Lost in her thoughts and the steady rhythm of the dogs’ toes clicking on the pavement, she was startled when Hildie shot after a trio of sparrows.
“Whoa!” Rachel gripped the leash tightly. “Sit. Sit.”
No one listened. Instead, Hildie’s sudden dash whipped the other two dogs into a fervor. They quickly tangled their lines, threatening to ensnare Rachel. She managed to sidestep Bristol, but tripped over Rembrandt. Falling toward the sidewalk, Rachel reflexively braced herself with one hand. Which was, she acknowledged as pain radiated up her arm, stupid. She was lucky she hadn’t broken her wrist. Of more immediate concern, however, was that, in thrusting her hand out, she’d let go of Hildie’s leash. The little terror went flopping toward the spot where the birds had been.

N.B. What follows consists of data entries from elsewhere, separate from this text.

Lemma dispatch_visit_disables currentQuestion think URLTargets urlList :
  hoare (step_kind act_visit)
    (dispatch_visit E currentQuestion think URLTargets urlList)
    (fun _ s => step_kind act_visit s /\ allowRead s = false)
    (fun _ => True).
Proof.
  unfold dispatch_visit.
  do 3 (apply hoare_bind with (R := fun _ => step_kind act_visit);
        [apply hoare_kind;
         unfold run_processURLs, push_diary, updateContext; kinds
        |intros ?; cbv zeta]).
  intros s Hs. by split.
Qed.

Lemma dispatch_coding_disables think codingIssue :
  hoare (step_kind act_coding) (dispatch_coding E think codingIssue)
    (fun _ s => step_kind act_coding s /\ allowCoding s = false)
    (fun _ => True).
Proof.
  unfold dispatch_coding.
  do 3 (apply hoare_bind with (R := fun _ => step_kind act_coding);
        [apply hoare_kind;
         unfold push_diary, push_knowledge, updateContext; kinds
        |intros ?]).
  intros s Hs. by split.
Qed.

Lemma dispatch_answer_kind currentQuestion think answer references :
  preserves (step_kind act_answer)
    (dispatch_answer E C currentQuestion think answer references).
Proof.
  unfold dispatch_answer, updateReferences, fillDates, run_processURLs,
    metrics_of, push_diary, push_knowledge, updateContext.
  kinds.
Qed.

Lemma carried_out_kind s k :
  carried_out s = Some k -> kind_of (thisStep s) = k.
Proof.
  unfold carried_out.
  destruct (thisStep s) as [| | |? []|? c]; try done; try by intros [= <-].
  destruct (nonempty c); [by intros [= <-]|done].
Qed.

Lemma dispatch_disables currentQuestion urlList :
  hoare (fun s => exists o, thisStep s = toStep o)
    (dispatch E C currentQuestion urlList)
    (fun _ s => forall k, carried_out s = Some k -> allowed k s = false)
    (fun _ => True).
Proof.
  intros s [o Ho]. unfold dispatch, bind at 1, get. rewrite Ho.
  assert (Hpost : forall k0 s',
            (step_kind k0 s' /\ allowed k0 s' = false) ->
            forall k, carried_out s' = Some k -> allowed k s' = false).
  { intros k0 s' [Hk Hf] k Hc. apply carried_out_kind in Hc.
    unfold step_kind in Hk. congruence. }
  destruct o as [t r|t a refs|t qs|t idx|t c]; cbn [toStep].
  - pose proof (dispatch_search_disables currentQuestion t r s) as H.
    unfold step_kind in H at 1. rewrite Ho in H. specialize (H eq_refl).
    destruct (dispatch_search _ _ _ _ _ s); [|done].
    by apply (Hpost act_search).
  - assert (Hans : forall (m : M LoopCtl),
              preserves (step_kind act_answer) m ->
              match m s with
              | Ok _ s' =>
                  forall k, carried_out s' = Some k -> allowed k s' = false
              | Throw _ _ => True
              end).
    { intros m Hm. specialize (Hm s). unfold step_kind in Hm at 1.
      rewrite Ho in Hm. specialize (Hm eq_refl).
      destruct (m s) as [ctl s'|]; [|done].
      intros k Hc. exfalso. unfold step_kind in Hm.
      unfold carried_out in Hc. by destruct (thisStep s'). }
    destruct (nonempty a).
    + apply Hans, dispatch_answer_kind.
    + apply Hans, preserves_ret.
  - pose proof (dispatch_reflect_disables currentQuestion t qs s) as H.
    unfold step_kind in H at 1. rewrite Ho in H. specialize (H eq_refl).
    destruct (dispatch_reflect _ _ _ _ s); [|done].
    by apply (Hpost act_reflect).
  - destruct (_ && _).
    + pose proof (dispatch_visit_disables currentQuestion t idx urlList s)
        as H.
      unfold step_kind in H at 1. rewrite Ho in H. specialize (H eq_refl).
      destruct (dispatch_visit _ _ _ _ _ s); [|done].
      by apply (Hpost act_visit).
    + simpl. intros k. unfold carried_out. by rewrite Ho.
  - destruct (nonempty c) eqn:Hc.
    + pose proof (dispatch_coding_disables t c s) as H.
      unfold step_kind in H at 1. rewrite Ho in H. specialize (H eq_refl).
      destruct (dispatch_coding _ _ _ s); [|done].
      by apply (Hpost act_coding).
    + simpl. intros k. unfold carried_out. rewrite Ho. simpl.
      by rewrite Hc.
Qed.
(** A replace or insert patch on a text that has the section, with no
    backslash in its content.  The text splits into what precedes the first
    line of the title, the section and what follows it.  The section starts
    with whitespace, if any, and the title, and runs over the lines after it
    as long as they are empty or start with whitespace; what follows it is
    nothing, or starts a line with another character.  The result has the
    content and a newline in the place of the section, its title line
    included, between what preceded it, unchanged, and what followed it with
    its own sections of that title replaced in the same way: when the title
    does not occur there, what followed is unchanged too. *)
Theorem replace_patch_on_existing_section `{UnicodeDB} (text title action content : str) :
  let action' := str_lower (str_strip (if nonempty action then action else lit "append")) in
  action' = lit "insert" \/ action' = lit "replace" ->
  str_strip title <> [] ->
  str_strip content <> [] ->
  ~ In backslash content ->
  find_section text (str_strip title) <> -1 ->
  exists before indent tail after rest,
    text = before ++ (indent ++ str_strip title ++ tail) ++ after
    /\ Z.of_nat (length before) = find_section text (str_strip title)
    /\ forallb is_space indent = true
    /\ (forall t1 c t2, tail = t1 ++ c :: t2 ->
          last (indent ++ str_strip title ++ t1) = Some newline -> is_space c = true)
    /\ (after = []
        \/ (last (indent ++ str_strip title ++ tail) = Some newline
            /\ exists c, head after = Some c /\ is_space c = false))
    /\ apply_validator_patches text (report_with [] [section_patch title action content])
       = Ok (before ++ str_strip content ++ [newline] ++ rest)
    /\ replace_section after (str_strip title) (str_strip content) = Ok rest
    /\ (str_contains (str_strip title) after = false -> rest = after).
Proof.
  intros action' Haction Htitle Hcontent Hplain Hfound.
  rewrite apply_one_section_patch, apply_section_patch_strings. cbv zeta.
  fold action'.
  assert (nonempty (str_strip title) = true) as -> by (by destruct (str_strip title)).
  assert (nonempty (str_strip content) = true) as -> by (by destruct (str_strip content)).
  assert (str_eqb action' (lit "insert") || str_eqb action' (lit "replace") = true) as ->.
  { destruct Haction as [-> | ->]; [reflexivity|]. by rewrite str_eqb_refl, orb_true_r. }
  cbn [negb orb].
  assert ((find_section text (str_strip title) =? -1) = false) as -> by lia.
  destruct (section_found text (str_strip title) Hfound) as (m & Hm & Hidx & Hsplit).
  unfold re_search in Hm. pose proof Hm as Hinv. apply re_search_from_inv in Hinv.
  destruct Hinv as (s1 & s2 & advance & Htext & Hbefore & Hat).
  cbn [rev app] in Hbefore. subst s1.
  pose proof Hat as Hsec. apply section_match_inv in Hsec; [|exact Htitle].
  destruct Hsec as (_ & indent & tail & Hs2 & Hindent & Hprev & Hbody & Hend).
  assert (forall t, prev_after (prev_after None (m_before m)) (indent ++ str_strip title ++ t)
                    = last (indent ++ str_strip title ++ t)) as Hlast.
  { intros t. unfold prev_after at 1.
    destruct (last (indent ++ str_strip title ++ t)) eqn:El; [reflexivity|].
    apply last_None in El. apply (f_equal (@length N)) in El.
    rewrite !length_app in El. destruct (str_strip title); [done|]. simpl in El. lia. }
  assert (m_text m = indent ++ str_strip title ++ tail) as Htext_m.
  { rewrite Htext, Hs2 in Hsplit. apply app_inv_head in Hsplit.
    replace (indent ++ str_strip title ++ tail ++ m_after m)
      with ((indent ++ str_strip title ++ tail) ++ m_after m) in Hsplit
      by (by rewrite <- !app_assoc).
    by apply app_inv_tail in Hsplit. }
  assert (m_after m = []
          \/ (last (indent ++ str_strip title ++ tail) = Some newline
              /\ exists c, head (m_after m) = Some c /\ is_space c = false)) as Hafter.
  { destruct Hend as [Hnil|[Hline Hc]]; [by left|right]. split; [|exact Hc].
    rewrite Hprev, Hlast in Hline. destruct Hline as [Hnone|Hnl]; [|exact Hnl].
    apply last_None in Hnone. apply (f_equal (@length N)) in Hnone.
    rewrite !length_app in Hnone. destruct (str_strip title); [done|].
    simpl in Hnone. lia. }
  assert (~ In backslash (str_strip content ++ [newline])) as Hrepl.
  { intros [Hin|[Hin|[]]]%in_app_or; [|discriminate Hin].
    apply Hplain. by apply (in_strip_by is_space). }
  unfold replace_section. rewrite !re_sub_plain by exact Hrepl.
  unfold re_sub_with at 1.
  replace (2 * length text + 2)%nat with (S (2 * length text + 1)) by lia.
  cbn [sub_from]. rewrite Hm.
  assert (match m_text m with [] => true | _ :: _ => false end = false) as ->.
  { rewrite Htext_m. destruct indent; [destruct (str_strip title)|]; done. }
  rewrite (sub_section_after (str_strip title) _ (2 * length text + 1) (m_prev m)
             (m_after m) Htitle).
  - exists (m_before m), indent, tail, (m_after m),
      (re_sub_with (section_pattern (str_strip title))
         (fun _ => str_strip content ++ [newline]) (m_after m)).
    split; [by rewrite Htext, Hs2, <- !app_assoc|]. split; [exact Hidx|].
    split; [exact Hindent|].
    split; [intros t1 c t2 Ht Hnl; apply (Hbody t1 c t2 Ht); by rewrite Hlast|].
    split; [exact Hafter|].
    split; [by rewrite <- app_assoc|]. split; [by rewrite re_sub_plain|].
    intros Hno. unfold re_sub_with.
    replace (2 * length (m_after m) + 2)%nat with (S (2 * length (m_after m) + 1)) by lia.
    cbn [sub_from]. by rewrite section_search_none.
  - rewrite Hsplit, !length_app. lia.
  - destruct Hafter as [Hnil|[Hnl _]]; [by left|right]. by rewrite Hprev, Hlast.
Qed.

Lemma replace_patch_on_existing_section_witness :
  exists before indent tail after rest,
    lines ["Intro"%string; "SUMMARY"%string; " old"%string; "NEXT"%string]
    = before ++ (indent ++ str_strip (lit "SUMMARY") ++ tail) ++ after
    /\ Z.of_nat (length before)
       = find_section
           (lines ["Intro"%string; "SUMMARY"%string; " old"%string; "NEXT"%string])
           (str_strip (lit "SUMMARY"))
    /\ forallb is_space indent = true
    /\ (forall t1 c t2, tail = t1 ++ c :: t2 ->
          last (indent ++ str_strip (lit "SUMMARY") ++ t1) = Some newline ->
          is_space c = true)
    /\ (after = []
        \/ (last (indent ++ str_strip (lit "SUMMARY") ++ tail) = Some newline
            /\ exists c, head after = Some c /\ is_space c = false))
    /\ @apply_validator_patches ascii_db
         (lines ["Intro"%string; "SUMMARY"%string; " old"%string; "NEXT"%string])
         (report_with [] [section_patch (lit "SUMMARY") (lit "replace") (lit "new")])
       = Ok (before ++ str_strip (lit "new") ++ [newline] ++ rest)
    /\ @replace_section ascii_db after (str_strip (lit "SUMMARY")) (str_strip (lit "new"))
       = Ok rest
    /\ (str_contains (str_strip (lit "SUMMARY")) after = false -> rest = after).
Proof.
  apply (@replace_patch_on_existing_section ascii_db
           (lines ["Intro"%string; "SUMMARY"%string; " old"%string; "NEXT"%string])
           (lit "SUMMARY") (lit "replace") (lit "new")).
  - right. vm_compute. reflexivity.
  - vm_compute. discriminate.
  - vm_compute. discriminate.
  - vm_compute. intros [Hc|[Hc|[Hc|[]]]]; discriminate Hc.
  - vm_compute. discriminate.
Defined.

Dammit. Cold seeped through the layers of cotton covering her butt.
Rachel got to her feet and approached the puppy slowly, not wanting to chase her into the intersection. Though it was still early, some people would be leaving for work soon and the dog wouldn’t be easily visible in the early-morning light. Scanning the area for any threats or surprises, Rachel sidled toward the mutt. When movement caught her eye, she turned and saw someone cresting the hill on the parallel sidewalk. A jogger, whose gait and clothes she recognized even at a distance.
She’d always thought that particular blue T-shirt brought out the color in her husband’s eyes. Her heart thumped against her ribs. She turned to Hildie. “If you will come to me right now, I swear you can have as many puppy treats as you want when we get home.”
Hildie yipped once, scooting farther away and wagging her tail in appreciation of the new game.
“Dog, I am not playing with you. Get over here.” Now the footsteps across the street were audible. Slap, slap. Slap, slap. Rachel squeezed her eyes shut. Maybe she wasn’t actually outside at dawn with three dogs who’d alternately tried to escape and hog-tie her. Maybe she was simply having a nightmare. Her dreams, when she slept long enough to have them, had been bizarrely vivid of late.
“Rach?” Opposite her, David slowed to a stop. The inquisitive note in his voice probably stemmed from wondering why the heck she was out stalking an ill-behaved puppy instead of comfortably drinking coffee in Winnie’s kitchen while the dogs cavorted in their own backyard. Rachel was wondering the same thing herself.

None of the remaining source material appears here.